(* ===== verification/Platform.v ===== *)
(** * Doubles and the code the inspector links against

    IEEE 754 binary64 values are the Standard Library's [spec_float]; the
    conversions between [double] and the integer types are the language's.
    [Platform] gathers what the sources take from third-party code: ICU's
    character data and the double-conversion routines behind [wtf/dtoa.h]. *)

From S2P Require Import Prelude.

Abbreviation double := spec_float.

#[export] Instance double_eq_dec : EqDecision double.
Proof. solve_decision. Defined.

Module Double.

(** The conversion [(double)z] of an integer: round to nearest even. *)
Definition of_Z (z : Z) : double := binary_normalize 53 1024 z 0 false.

Definition isfinite (d : double) : bool :=
  match d with
  | S754_zero _ | S754_finite _ _ _ => true
  | _ => false
  end.

(** The integral part of a finite value, toward zero. *)
Definition trunc (d : double) : Z :=
  match d with
  | S754_finite s m e =>
      let a := if 0 <=? e then Zpos m * 2 ^ e else Zpos m / 2 ^ (- e) in
      if s then - a else a
  | _ => 0
  end.

(** ** Integers of at most 53 bits are represented exactly *)

Lemma digits2_iter_xO n p :
  Zpos (digits2_pos (Pos.iter xO p n)) = Zpos (digits2_pos p) + Zpos n.
Proof.
  revert n. apply Pos.peano_ind; [simpl; lia|].
  intros n IH. rewrite Pos.iter_succ. simpl. rewrite Pos2Z.inj_succ, IH. lia.
Qed.

Lemma iter_xO_equiv n p : Zpos (Pos.iter xO p n) = Zpos p * 2 ^ Zpos n.
Proof.
  revert n. apply Pos.peano_ind; [simpl; lia|].
  intros n IH. rewrite Pos.iter_succ, Pos2Z.inj_succ, Z.pow_succ_r by lia.
  rewrite (Pos2Z.inj_xO (Pos.iter _ _ _)), IH. lia.
Qed.

Lemma digits2_pos_bounds p :
  2 ^ (Zpos (digits2_pos p) - 1) <= Zpos p < 2 ^ Zpos (digits2_pos p).
Proof.
  induction p as [p IH|p IH|]; simpl digits2_pos; [| |simpl; lia].
  all: rewrite Pos2Z.inj_succ.
  all: replace (Z.succ (Zpos (digits2_pos p)) - 1) with (Z.succ (Zpos (digits2_pos p) - 1)) by lia.
  all: rewrite !Z.pow_succ_r by lia; lia.
Qed.

(** A mantissa already at full precision is left alone by the rounding. *)
Lemma binary_round_aux_exact s m e :
  Zpos (digits2_pos m) = 53 -> -1074 <= e <= 0 ->
  binary_round_aux 53 1024 s (Zpos m) e loc_Exact = S754_finite s m e.
Proof.
  intros Hd He. unfold binary_round_aux, shr_fexp, fexp, emin, Zdigits2. rewrite Hd.
  replace (Z.max (53 + e - 53) (3 - 1024 - 53) - e) with 0 by lia. simpl shr.
  cbn [shr_m shr_record_of_loc loc_of_shr_record round_nearest_even]. rewrite Hd.
  replace (Z.max (53 + e - 53) (3 - 1024 - 53) - e) with 0 by lia. simpl.
  zcases; [done|lia].
Qed.

Lemma binary_round_small s p :
  Zpos p < 2 ^ 53 ->
  exists m k, 0 <= k /\ Zpos m = Zpos p * 2 ^ k /\
    binary_round 53 1024 s p 0 = S754_finite s m (- k).
Proof.
  intros Hp. unfold binary_round, fexp, emin. rewrite Z.add_0_r.
  pose proof (digits2_pos_bounds p) as [Hlo Hhi].
  assert (Zpos (digits2_pos p) <= 53) as Hd.
  { destruct (Z.le_gt_cases (Zpos (digits2_pos p)) 53); [done|].
    assert (2 ^ 53 <= 2 ^ (Zpos (digits2_pos p) - 1)) by (apply Z.pow_le_mono_r; lia). lia. }
  rewrite Z.max_l by lia. unfold shl_align. rewrite Z.sub_0_r.
  destruct (Zpos (digits2_pos p) - 53) as [|q|q] eqn:E; [|lia|].
  - exists p, 0. rewrite binary_round_aux_exact by lia. split_and!; [lia|lia|done].
  - exists (Pos.iter xO p q), (Zpos q).
    rewrite binary_round_aux_exact; [|rewrite digits2_iter_xO; lia|lia].
    rewrite iter_xO_equiv. split_and!; [lia|lia|done].
Qed.

Lemma trunc_of_Z z : - 2 ^ 53 < z < 2 ^ 53 -> trunc (of_Z z) = z.
Proof.
  intros Hz. unfold of_Z. destruct z as [|p|p]; [done| |].
  all: unfold binary_normalize.
  - destruct (binary_round_small false p) as (m & k & Hk & Hm & ->); [lia|].
    unfold trunc. zcases.
    + assert (k = 0) as -> by lia. rewrite Hm. simpl. lia.
    + rewrite Z.opp_involutive, Hm. apply Z.div_mul. lia.
  - destruct (binary_round_small true p) as (m & k & Hk & Hm & ->); [lia|].
    unfold trunc. zcases.
    + assert (k = 0) as -> by lia. rewrite Hm. simpl. lia.
    + rewrite Z.opp_involutive, Hm, Z.div_mul by lia. done.
Qed.

Lemma isfinite_of_Z z : - 2 ^ 53 < z < 2 ^ 53 -> isfinite (of_Z z) = true.
Proof.
  intros Hz. unfold of_Z. destruct z as [|p|p]; [done| |]; unfold binary_normalize.
  - destruct (binary_round_small false p) as (m & k & Hk & Hm & ->); [lia|done].
  - destruct (binary_round_small true p) as (m & k & Hk & Hm & ->); [lia|done].
Qed.

End Double.

(** ** Third-party code

    - [whiteSpaceNeutral c]: ICU's [u_charDirection(c) == U_WHITE_SPACE_NEUTRAL];
    - [parseDouble s]: the value and the number of units consumed by
      [double_conversion::StringToDoubleConverter::StringToDouble];
    - [toShortest d]: the text of [DoubleToStringConverter::ToShortest] with the
      ECMAScript settings;
    - [castOverflow w d]: what the compiled conversion of [d] to a [w]-bit signed
      integer yields when [d] does not fit (undefined behaviour in C++);
    - [pastEnd]: the unit stored in memory right after a string's last one. *)
Class Platform := {
  whiteSpaceNeutral : Z -> bool;
  parseDouble : ustring -> double * nat;
  toShortest : double -> ustring;
  castOverflow : Z -> double -> Z;
  pastEnd : Z;
}.

Section Casts.
Context {P : Platform}.

(** [static_cast<int>(d)] and [static_cast<long>(d)] (64 bits on Linux). *)
Definition static_cast_S (w : Z) (d : double) : Z :=
  let z := Double.trunc d in
  if Double.isfinite d && (- 2 ^ (w - 1) <=? z) && (z <? 2 ^ (w - 1)) then z
  else castOverflow w d.

(** [static_cast<unsigned>(d)] and [static_cast<unsigned long>(d)]. *)
Definition static_cast_U (w : Z) (d : double) : Z :=
  let z := Double.trunc d in
  if Double.isfinite d && (0 <=? z) && (z <? 2 ^ w) then z
  else castOverflow w d.

Lemma static_cast_int_of_Z z : is_int32 z -> static_cast_S 32 (Double.of_Z z) = z.
Proof.
  unfold is_int32, static_cast_S. intros Hz.
  rewrite Double.trunc_of_Z, Double.isfinite_of_Z by lia.
  simpl. zcases; simpl; lia.
Qed.

Lemma static_cast_long_of_Z z :
  - 2 ^ 53 < z < 2 ^ 53 -> static_cast_S 64 (Double.of_Z z) = z.
Proof.
  unfold static_cast_S. intros Hz.
  rewrite Double.trunc_of_Z, Double.isfinite_of_Z by lia.
  zcases; simpl; lia.
Qed.

End Casts.

#[export] Hint Resolve static_cast_int_of_Z static_cast_long_of_Z : insp.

---

[Problem to solve] How many lines in the listing above include the word "exists"? Respond with the number and nothing else.

[Solution for this task] 3